The Globe and Mail‘s lede had a similar warning: “For the first time ever, a Canadian company has broken the $10 billion annual profit barrier. But beneath the surface of Royal Bank of Canada’s 2015 earnings are troubling signs that growth in the Canadian banking sector is slowing to a crawl.”
The proxy warning sign is an increase in missed monthly auto and credit card payments, likely due to higher unemployment in Alberta. Mark Hughes, RBC’s chief risk officer told CP that the trend is “slight — and I would repeat the word slight.”
What wasn’t slight, however, were RBC’s annual profits: another record-breaking year. RBC lead the pack with a profit of $10,030,000,000 for 2015 — and the other banks weren’t too far behind.
Part of this profit was thanks to “a favourable tax adjustment,” said John Aiken, a Barclays analyst in the CP story, and eliminating up to 900 positions, according to The Globe and Mail. Another story from CP warns that these record profits, a total of $34,880,000,000 for the six major banks, might not be a trend that continues. Aiken warned that 2016 could be a difficult year.
The second CP story had this, eye-popping quote, “‘It wouldn’t be fair to characterize it as a disaster, but the earnings quality is clearly deteriorating,’ said Edward Jones analyst Jim Shanahan, calling such one-time gains unsustainable.”
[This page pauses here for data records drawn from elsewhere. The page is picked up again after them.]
(** X18: what is saved is what is read.  For a course that exists, and
    dates inside the window no two of which are equal, [saveSchedule]
    returns; [getSchedule] for the course then answers a schedule with the
    id of the course, the start and end dates that were given, and, in some
    order, exactly the submission dates that were given, whatever dates
    were stored for the course before. *)
Theorem saveSchedule_then_getSchedule (db : Database)
    (courseId startDate endDate : Z) (submissionDates : list Z) :
  course_exists db courseId ->
  Forall (fun d => startDate <= d <= endDate) submissionDates ->
  List.NoDup submissionDates ->
  exists s db' s',
    CourseManager.saveSchedule courseId startDate endDate submissionDates db
    = (Ok s, db')
    /\ CourseManager.getSchedule courseId db' = (Ok (Some s'), db')
    /\ CourseSchedule.id s' = courseId
    /\ CourseSchedule.startDate s' = Some startDate
    /\ CourseSchedule.endDate s' = Some endDate
    /\ Permutation
         (map SubmissionDate.submissionDate (CourseSchedule.submissionDates s'))
         (map Some submissionDates).
Proof.
  intros Hex Hin Hnd.
  destruct (saveSchedule_unfold db courseId startDate endDate submissionDates Hex)
    as (schedule & rows & objects & Hrun & Hid & Hdates & Hids & Hfresh).
  cbv zeta in Hrun.
  set (root := CourseSchedule.setSubmissionDates
                 (CourseSchedule.setEndDate
                    (CourseSchedule.setStartDate schedule startDate) endDate)
                 objects) in *.
  set (base := rows_of_others courseId (submissions db)) in *.
  set (db3 := set_submissions (base ++ map reserved_row objects)%list
                (set_schedules rows db)) in *.
  assert (Hroot : CourseSchedule.id root = courseId) by exact Hid.
  assert (Hbase : forall r, In r base -> submissions.scheduleId r <> Some courseId)
    by (intros r; apply rows_of_others_none).
  destruct (write_graph_unfold root db3) as (rows' & Hhead & Hgraph).
  rewrite Hroot in Hhead, Hgraph.
  assert (Hfiltered : List.filter
                        (fun r => negb (Sql.eq (submissions.scheduleId r) courseId))
                        (submissions db3)
                      = (base ++ map (row_of_child courseId) []
                           ++ map reserved_row objects)%list).
  { cbn [submissions db3 set_submissions map app].
    apply (rows_of_others_keeps courseId).
    intros r [Hr | Hr]%in_app_or; [now apply Hbase|].
    apply in_map_iff in Hr as (o & <- & _). discriminate. }
  destruct (rows_fill courseId startDate endDate base objects []
              (set_submissions
                 (List.filter
                    (fun r => negb (Sql.eq (submissions.scheduleId r) courseId))
                    (submissions db3))
                 (set_schedules rows' db3)))
    as (db' & Hloop & Hsub' & Hsch').
  - pose proof (window_after_schedule_row root db3 rows'
                  (List.filter
                     (fun r => negb (Sql.eq (submissions.scheduleId r) courseId))
                     (submissions db3)) startDate endDate eq_refl eq_refl) as Hw.
    rewrite Hroot in Hw. now apply Hw.
  - exact Hfiltered.
  - exact Hbase.
  - intros o r Ho Hr. specialize (Hfresh o r Ho Hr). lia.
  - exact Hids.
  - apply List.Forall_forall. intros o Ho.
    assert (Hd : In (SubmissionDate.submissionDate o) (map Some submissionDates))
      by (rewrite <- Hdates; now apply in_map).
    apply in_map_iff in Hd as (d & Hd & Hdin).
    exists d. split; [now symmetry|].
    now apply (proj1 (List.Forall_forall _ _) Hin).
  - cbn [app]. rewrite Hdates. apply Finite.Injective_map_NoDup; [|assumption].
    now intros x y [= ->].
  - cbn [app] in Hsub'. cbn [schedules set_submissions set_schedules] in Hsch'.
    assert (Hwrite : DatabaseWriter.writeRoot root db3 = (Ok tt, db'))
      by (apply writeRoot_ok; now rewrite Hgraph).
    rewrite (bind_ok _ _ _ _ _ Hwrite) in Hrun.
    exists root, db'. eexists. split; [exact Hrun|].
    assert (Hget : CourseManager.getSchedule courseId db'
                   = (Ok (Some {| CourseSchedule.id := courseId;
                                  CourseSchedule.startDate := Some startDate;
                                  CourseSchedule.endDate := Some endDate;
                                  CourseSchedule.submissionDates := objects |}), db')).
    { unfold CourseManager.getSchedule, ObjectHandler.getCourseSchedule.
      rewrite Hsch'.
      destruct (List.filter _ rows') as [|y more] eqn:Hf; [discriminate Hhead|].
      injection Hhead as ->. cbn [head hd_error option_map].
      cbn [row_of_schedule schedules.id schedules.startDate schedules.endDate
           root CourseSchedule.id CourseSchedule.startDate CourseSchedule.endDate
           CourseSchedule.setSubmissionDates CourseSchedule.setEndDate
           CourseSchedule.setStartDate].
      rewrite Hid, Hsub', (children_of_schedule courseId base objects Hbase).
      reflexivity. }
    split; [exact Hget|]. cbn.
    repeat split. now rewrite Hdates.
Qed.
The CBC reported that both TD and Scotiabank cut nearly 2,700 staff in the past six months. Their story also suggests that increased service fees and interest rates have added to the profit, though the article doesn’t say by how much. The CBC rebounds to say that the future isn’t necessarily rosy for the banks and they also quote Aiken, who repeats his mantra: 2016 could be challenging.
In a remarkable case of paint-by-numbers, CP’s 2014 Q4 profit story made the same warning: “Canada’s top banks saw their fourth-quarter profits edge higher this year, but they warned that a slew of headwinds — including the sluggish global economy, a slowdown in consumer lending and volatility on the stock markets — will make the year ahead challenging.” The headwinds analogy appeared in the CBC’s 2015 sub-heading. The image used in CP’s 2014 story is the exact same that ran with CP’s 2015 story.
And, the same mix of pessimism and profit cheerleading formed CP’s 2013 headline too: “Canadian big banks post record profits in 2013, but outlook raises concern”
Imagine how different these reports would be if they asked better questions: how much money are Canadians coffers losing because of tax adjustment? How much are RBC employees being paid? What has the impact of nearly 4,000 job cuts had on communities and individuals? Why isn’t $34 billion in profit seen as grotesque and abhorrent?
The Royal Bank employs 79,000 workers, both full-time and part time. It’s no coincidence that the first Canadian company that broke $10B profit in a single quarter ever is in an industry that is not unionized. With no wealth distribution mechanism, there’s no formal employee pressure to disburse the wealth and so wealth simply accumulates.
Add to that lower business taxes, which the Royal Bank and Scotiabank both cite as being part of the story for why profits are higher, it starts to paint a grim picture: these profits don’t form from thin air. They represent salary decisions at the banks (or job cuts) and lost money from the public purse. Meanwhile, politicians repeat the mantra of austerity, that there just isn’t enough money, ad nauseam.
This is perhaps the most damaging part of how the mainstream media covers bank profits. Journalists routinely gloss over what goes into generating these profits and the banking industry’s cries of doom are amplified rather than reporting in the public interest.
In absence of public pressure to reign in these profits, Canadians will see more and more of their income going to line the pockets of the ultra rich.
rabble.ca requested information on average and entry-level wages at the Royal Bank. A representative of the bank could not provide details.